For Foals, the loss has been twofold. Having amicably parted ways with bassist Walter Gervers during 2017, and having seen many of their contemporaries fall by the wayside, it is apparent that Foals have something to prove.

Throughout a career spanning over a decade, the band have retained their success, proving their ability to mould and metamorphose audibly between releases and Everything Not Saved Will Be Lost – Part 1 is no exception in this regard. Having self-produced the album, it feels as if the band have now produced an album totally representative of their musical intentions.

This is obvious when listening to the stellar “Exits”, a song which bristles with classic anthemic swagger and relentless bravado, splicing the jangly high-fret guitar motifs from Antitodes and the rock bombast from What Went Down effortlessly.

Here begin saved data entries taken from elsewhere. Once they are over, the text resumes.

(* ===== verification/V2Outbound.v ===== *)
(** * Streams of the Host, used by a Plugin

    A Plugin that opens a stream of the Host and uses it, one operation after another, sees an
    abstract stream: its sends are numbered without gaps, the outcomes are those the Host
    answered, a terminal outcome or a failure closes the stream, and a closed stream sends
    nothing more to the Host. *)

From Stdlib Require Import ZArith SpecFloat.
From S2P Require Import Prelude JsValue Text Json JsonText Authoring V2 V2Invariant V2Correct V2Answers V2Framing V2Calls V2Streams.

Local Open Scope Z_scope.

(** What a Plugin does with the stream, and how the Host's side of it ends. *)
Inductive use :=
| USend (message : jsval) (c : callback_response)
| UCloseSend (c : callback_response)
| UReceive (c : callback_response)
| UCancel (c : callback_response).

Definition use_response (u : use) : callback_response :=
  match u with USend _ c | UCloseSend c | UReceive c | UCancel c => c end.

Definition use_method (u : use) : string :=
  match u with
  | USend _ _ => "lenso.stream.send"
  | UCloseSend _ => "lenso.stream.close_send"
  | UReceive _ => "lenso.stream.receive"
  | UCancel _ => "lenso.stream.cancel"
  end.

Section outbound.
Context `{AuthoringProtocol, PluginCode}.
Variable definition : PluginDefinition.
Variable runtimeProfile : jsstr.
Variable bootstrap : Bootstrap.
Variable secret : list N.

Abbreviation step := (step definition runtimeProfile bootstrap secret).
Abbreviation run := (run definition runtimeProfile bootstrap secret).

(** ** The abstract stream *)

(** The answer of the Host, checked. *)
Definition judged {A} (validate : jsval → throws A) (c : callback_response) : throws A :=
  match callback_completion c with Threw e => Throw e | Returned v => validate v end.

Context (i : InitializeParams) (o : nat) (id capability : jsstr).

(** What the Plugin gets for a use under the identifier [a], and where the stream stands then:
    before the send with this number, or closed. *)
Definition obtains (n : nat) (a : Z) (k : Z) (u : use) : list output * position :=
  let session := identity_session i in
  match u with
  | USend _ c =>
      match judged (fun v => validateStreamActionResultFor v session (dec a) id) c with
      | Ok ActionAccepted => ([ToPlugin n accepted_json], Some (k + 1))
      | Ok (ActionRuntime f) => ([ToPlugin n (runtime_json f)], None)
      | Throw e => ([PluginRejected n e], Some k)
      end
  | UCloseSend c =>
      match judged (fun v => validateStreamActionResultFor v session (dec a) id) c with
      | Ok ActionAccepted => ([ToPlugin n accepted_json], Some k)
      | Ok (ActionRuntime f) => ([ToPlugin n (runtime_json f)], None)
      | Throw e => ([PluginRejected n e], Some k)
      end
  | UReceive c =>
      match judged (fun v => validateStreamReceiveResultFor v session (dec a) id) c with
      | Ok r => ([ToPlugin n (receive_json r)],
                 match r with ReceiveMessage _ | ReceiveHalfClosed => Some k | _ => None end)
      | Throw e => ([PluginRejected n e], Some k)
      end
  | UCancel _ => ([], None)
  end.

(** The operation of the binding. *)
Definition starts_use (u : use) : event :=
  match u with
  | USend m _ => OutboundAction o (Some m)
  | UCloseSend _ => OutboundAction o None
  | UReceive _ => OutboundReceive o
  | UCancel _ => OutboundCancel o
  end.

Definition use_params (a k : Z) (u : use) : jsval :=
  stream_params (identity_session i) (dec a) id (match u with USend m _ => Some (k, m) | _ => None end).

(** The call that posts the message: a cancellation is posted on its own. *)
Definition use_call (n : nat) (u : use) : nat := match u with UCancel _ => S n | _ => n end.

Definition posts (n : nat) (a b k : Z) (u : use) : output :=
  Posted n (createProof secret (authoringCallbackProofMessage (identity_session i) (use_method u) (use_params a k u)))
    (rpc_request (JStr (dec b)) (js (use_method u)) (use_params a k u)).

(** What a use of a closed stream gives, and the identifier it takes all the same. *)
Definition refuses (n : nat) (a : Z) (u : use) : list output * Z :=
  match u with
  | USend _ _ | UCloseSend _ => ([ToPlugin n (violation capability)], a + 1)
  | UReceive _ => ([ToPlugin n (violation capability)], a)
  | UCancel _ => ([], a)
  end.

(** Uses from a position on, with the next call [n], outbound identifier [a] and callback
    identifier [b]: the events, what they give, and where the stream stands at the end. *)
Fixpoint traffic (pos : position) (n : nat) (a b : Z) (us : list use) : list event * list output * position :=
  match us with
  | [] => ([], [], pos)
  | u :: us =>
      match pos with
      | Some k =>
          let m := use_call n u in
          let '(got, pos) := obtains m a k u in
          let '(es, out, pos) := traffic pos (S m) (a + 1) (b + 1) us in
          ([starts_use u; Resume m (ProofComputed []); Resume m (CallbackDone (use_response u))] ++ es,
           posts m a b k u :: got ++ out, pos)
      | None =>
          let '(got, a) := refuses n a u in
          let '(es, out, pos) := traffic None (S n) a b us in
          (starts_use u :: es, got ++ out, pos)
      end
  end.

(** ** The server is where the abstract stream is *)

Definition at_position (x : OutboundStream) (pos : position) : Prop :=
  os_init x = i ∧ os_stream_id x = id ∧ os_capability x = capability ∧
  match pos with Some k => os_closed x = false ∧ os_nextSend x = k | None => os_closed x = true end.

Definition holds_stream (s : state) (pos : position) : Prop :=
  initialize s = Some i ∧ numbered s ∧ activeOutboundCalls s < max_active_outbound_calls (limits i) ∧
  (∃ x, outbound_heap s !! o = Some x ∧ at_position x pos) ∧
  assoc id (outboundStreams s) = match pos with Some _ => Some o | None => None end.

Lemma holds_bound s pos : holds_stream s pos → (o <? length (outbound_heap s))%nat = true.
Proof. intros (_ & _ & _ & (x & Hx & _) & _). apply Nat.ltb_lt. by eapply lookup_lt_Some. Qed.

Lemma finish_at x s :
  outbound_heap s !! o = Some x →
  outbound_heap (finish_outbound o s) !! o =
    Some {| os_init := os_init x; os_stream_id := os_stream_id x; os_capability := os_capability x;
            os_nextSend := os_nextSend x; os_closed := true |} ∧
  outboundStreams (finish_outbound o s) = delete_key (os_stream_id x) (outboundStreams s).
Proof.
  intros Hx. unfold finish_outbound. rewrite Hx. cbn. split; [|done].
  apply list_lookup_insert_eq. by eapply lookup_lt_Some.
Qed.

(** What a use leaves as it was. *)
Definition same_rest (s s' : state) : Prop :=
  fibers s' = fibers s ∧ activeOutboundCalls s' = activeOutboundCalls s ∧ initialize s' = initialize s.

(** Numbers of a state. *)
Definition numbers (s : state) (n : nat) (a b : Z) : Prop :=
  nextFiber s = n ∧ nextOutboundId s = a ∧ nextCallbackId s = b.

(** How a segment leaves the stream, when it changes nothing else that matters here. *)
Lemma holds_after s s' pos x :
  initialize s = Some i → numbered s → activeOutboundCalls s < max_active_outbound_calls (limits i) →
  fibers s' = fibers s → activeOutboundCalls s' = activeOutboundCalls s → initialize s' = initialize s →
  (nextFiber s ≤ nextFiber s')%nat → outbound_heap s' !! o = Some x → at_position x pos →
  assoc id (outboundStreams s') = match pos with Some _ => Some o | None => None end →
  holds_stream s' pos ∧ same_rest s s'.
Proof.
  intros Hi Hn Hr Ef Ea Ei Hle Hx Hp Ht. split; [|by split]. split; [congruence|]. split.
  - intros m. rewrite Ef. intros Hm%Hn. lia.
  - split; [by rewrite Ea|]. by split; [exists x|].
Qed.

(** The operation up to the message: the state in which it waits for the proof. *)
Definition waits_in (u : use) (s : state) : state :=
  let s := set_nextFiber (S (nextFiber s)) s in
  match u with
  | USend _ _ | UCloseSend _ => enter_outbound (take_outbound_id s)
  | UReceive _ => take_outbound_id (enter_outbound s)
  | UCancel _ => let s := take_outbound_id (finish_outbound o s) in set_nextFiber (S (nextFiber s)) s
  end.

Definition use_callback (a : Z) (u : use) : callback :=
  match u with
  | USend _ _ => CbStreamAction o (dec a) true
  | UCloseSend _ => CbStreamAction o (dec a) false
  | UReceive _ => CbStreamReceive o (dec a)
  | UCancel _ => CbStreamCancel
  end.

Lemma use_starts s n a b k u :
  holds_stream s (Some k) → numbers s n a b →
  step s (starts_use u) = Some (suspend (use_call n u) PluginReply
    (AwaitProof i (use_callback a u) (use_method u) (use_params a k u)) (waits_in u s)).
Proof.
  intros Hh (En & Ea & Eb). pose proof (holds_bound _ _ Hh) as Hb.
  destruct Hh as (Hi & Hn & Hr & (x & Hx & Ei & Eid & Ec & Ho & Hk) & Ht).
  destruct u; cbn [starts_use V2.step]; rewrite Hb; f_equal; unfold spawn, outbound_action, outbound_receive, outbound_cancel;
    cbn [outbound_heap set_nextFiber]; rewrite Hx, Ho, ?Ei, ?Eid; unfold callback_from.
  1-3: cbn [activeOutboundCalls take_outbound_id set_nextFiber set_nextOutboundId];
    rewrite (proj2 (Z.leb_gt _ _) Hr); cbn [initialize enter_outbound take_outbound_id set_activeOutboundCalls set_nextOutboundId set_nextFiber];
    rewrite Hi; subst; reflexivity.
  cbn [initialize take_outbound_id set_nextOutboundId set_nextFiber]. unfold finish_outbound. cbn [outbound_heap set_nextFiber].
  rewrite Hx. cbn [initialize set_outboundStreams set_outbound_heap set_nextFiber]. rewrite Hi. subst.
  unfold waits_in, finish_outbound. cbn [outbound_heap set_nextFiber]. rewrite Hx. reflexivity.
Qed.

(** Back from the Host, before the outcome is looked at. *)
Definition resumed (s t : state) (m : nat) (a b : Z) : Prop :=
  outbound_heap t = outbound_heap s ∧ outboundStreams t = outboundStreams s ∧ same_rest s t ∧ numbers t (S m) (a + 1) (b + 1).

Definition ends_at (s : state) (m : nat) (a b : Z) (pos : position) (s' : state) : Prop :=
  holds_stream s' pos ∧ same_rest s s' ∧ numbers s' (S m) (a + 1) (b + 1).

Section ends.
Context (s t : state) (m : nat) (a b k : Z) (Hs : holds_stream s (Some k)) (Hm : (nextFiber s ≤ m)%nat) (Hr : resumed s t m a b).

Lemma kept_ends : ends_at s m a b (Some k) t.
Proof.
  destruct Hs as (Hi & Hn & Hl & (x & Hx & Hp) & Ht), Hr as (E1 & E2 & (E3 & E4 & E5) & E6 & E7 & E8).
  unfold ends_at. rewrite (and_assoc (holds_stream _ _)). split; [|by split_and!].
  eapply (holds_after s); try done; [lia|by rewrite E1|by rewrite E2].
Qed.

Lemma bumped_ends : ends_at s m a b (Some (k + 1)) (bump_send o t).
Proof.
  destruct Hs as (Hi & Hn & Hl & (x & Hx & Ei & Eid & Ec & Ho & Hk) & Ht), Hr as (E1 & E2 & (E3 & E4 & E5) & E6 & E7 & E8).
  unfold ends_at. rewrite (and_assoc (holds_stream _ _)). split; [|by split_and!].
  eapply (holds_after s); try done; [cbn; lia|cbn; rewrite E1, list_lookup_alter, Hx, decide_True by done; reflexivity| |cbn; by rewrite E2].
  split_and!; cbn; try done. lia.
Qed.

Lemma finished_ends : ends_at s m a b None (finish_outbound o t).
Proof.
  destruct Hs as (Hi & Hn & Hl & (x & Hx & Ei & Eid & Ec & Ho & Hk) & Ht), Hr as (E1 & E2 & (E3 & E4 & E5) & E6 & E7 & E8).
  rewrite <-E1 in Hx. destruct (finish_at x t Hx) as [F1 F2].
  assert (Hf : fibers (finish_outbound o t) = fibers t ∧ activeOutboundCalls (finish_outbound o t) = activeOutboundCalls t ∧
    initialize (finish_outbound o t) = initialize t ∧ numbers (finish_outbound o t) (S m) (a + 1) (b + 1))
    by (unfold finish_outbound; rewrite Hx; done).
  destruct Hf as (G1 & G2 & G3 & G4).
  unfold ends_at. rewrite (and_assoc (holds_stream _ _)). split; [|done].
  eapply (holds_after s); [done|done|done|congruence|congruence|congruence|destruct G4 as [-> _]; lia|exact F1|done|].
  rewrite F2, Eid. apply delete_key_assoc.
Qed.
End ends.

(** The end of an operation, from the state in which its message was posted. *)
Lemma use_ends s n a b k u :
  holds_stream s (Some k) → numbers s n a b →
  let t := set_nextCallbackId (nextCallbackId (waits_in u s) + 1) (waits_in u s) in
  let done_ := callback_done (use_call n u) PluginReply i (use_callback a u) (callback_completion (use_response u)) t in
  done_.2 = (obtains (use_call n u) a k u).1 ∧ ends_at s (use_call n u) a b (obtains (use_call n u) a k u).2 done_.1.
Proof.
  intros Hh (En & Ea & Eb) t done_. pose proof Hh as (Hi & Hn & Hl & (x & Hx & Ei & Eid & Ec & Ho & Hk) & Ht).
  destruct u as [m c|c|c|c]; unfold done_, obtains; cbn [use_callback use_call use_response].
  1-3: assert (Hres : resumed s (leave_outbound t) n a b) by
         (unfold t; repeat split; cbn; try done; try congruence; lia);
    unfold callback_done, deliver, judged; change (outbound_heap t) with (outbound_heap s); rewrite Hx, Ei, Eid;
    destruct (callback_completion c) as [v|e]; [|by split; [|apply kept_ends; [|lia|]]].
  - destruct (validateStreamActionResultFor v _ _ id) as [[|f]|e]; (split; [done|]);
      [apply bumped_ends|eapply finished_ends|apply kept_ends]; done || lia.
  - destruct (validateStreamActionResultFor v _ _ id) as [[|f]|e]; (split; [done|]);
      [apply kept_ends|eapply finished_ends|apply kept_ends]; done || lia.
  - destruct (validateStreamReceiveResultFor v _ _ id) as [[]|e]; (split; [done|]);
      first [apply kept_ends; done || lia|eapply finished_ends; done || lia].
  - split; [done|]. set (t0 := set_nextCallbackId (b + 1) (set_nextFiber (S (S n)) (take_outbound_id s))).
    assert (Hres : resumed s t0 (S n) a b) by (unfold t0; repeat split; cbn; congruence).
    assert (E : t = finish_outbound o t0).
    { unfold t, t0, waits_in, finish_outbound. cbn [outbound_heap set_nextFiber set_nextCallbackId take_outbound_id set_nextOutboundId].
      rewrite Hx. subst n b. reflexivity. }
    rewrite E. eapply finished_ends; done || lia.
Qed.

Equally impressive is the marimba-laden "Café D’Athens", which sounds much like Foals channelled through Steve Reich and results in one of the most sonically stimulating songs from the band to date. Resplendent in wild syncopated drums and wailing vocals, it acts as the perfect intersection between where Foals have come from and hints at where they’re planning on going.

In fact, most of the songs in the album are in some way surprising; all due to the bands rekindled efforts at melodic experimentation. It is clear however that this experimentation has come at the cost of consistency and Foals' latest does stumble under the weight of its own ambition. Whilst there are excellent tracks like the aforementioned “Exits” there are also baffling additions like the vapid “Surf Pt.1” and the lengthy “Syrups” and “Sunday” which, whilst interesting, risk outstaying their welcome at the 5-minute mark.

I suggested earlier that Foals are excellent at transforming their sound between releases, yet this sonic experimentation has never really occurred within a single release.

The first part of this double release moves between motifs so regularly it is at best urgent and at worst distracting. The album houses everything from funk to rock to light, dancey pieces and whilst enjoyable, it moves between them with such reckless abandon that no major through-lines really ever present themselves.

Foals' new direction is as exciting as it is flawed, and although it isn’t executed to perfection there is serious potential here. Part 2, to be released this autumn, has already promised to contain some of the band's heaviest material to date; an intriguing prospect indeed.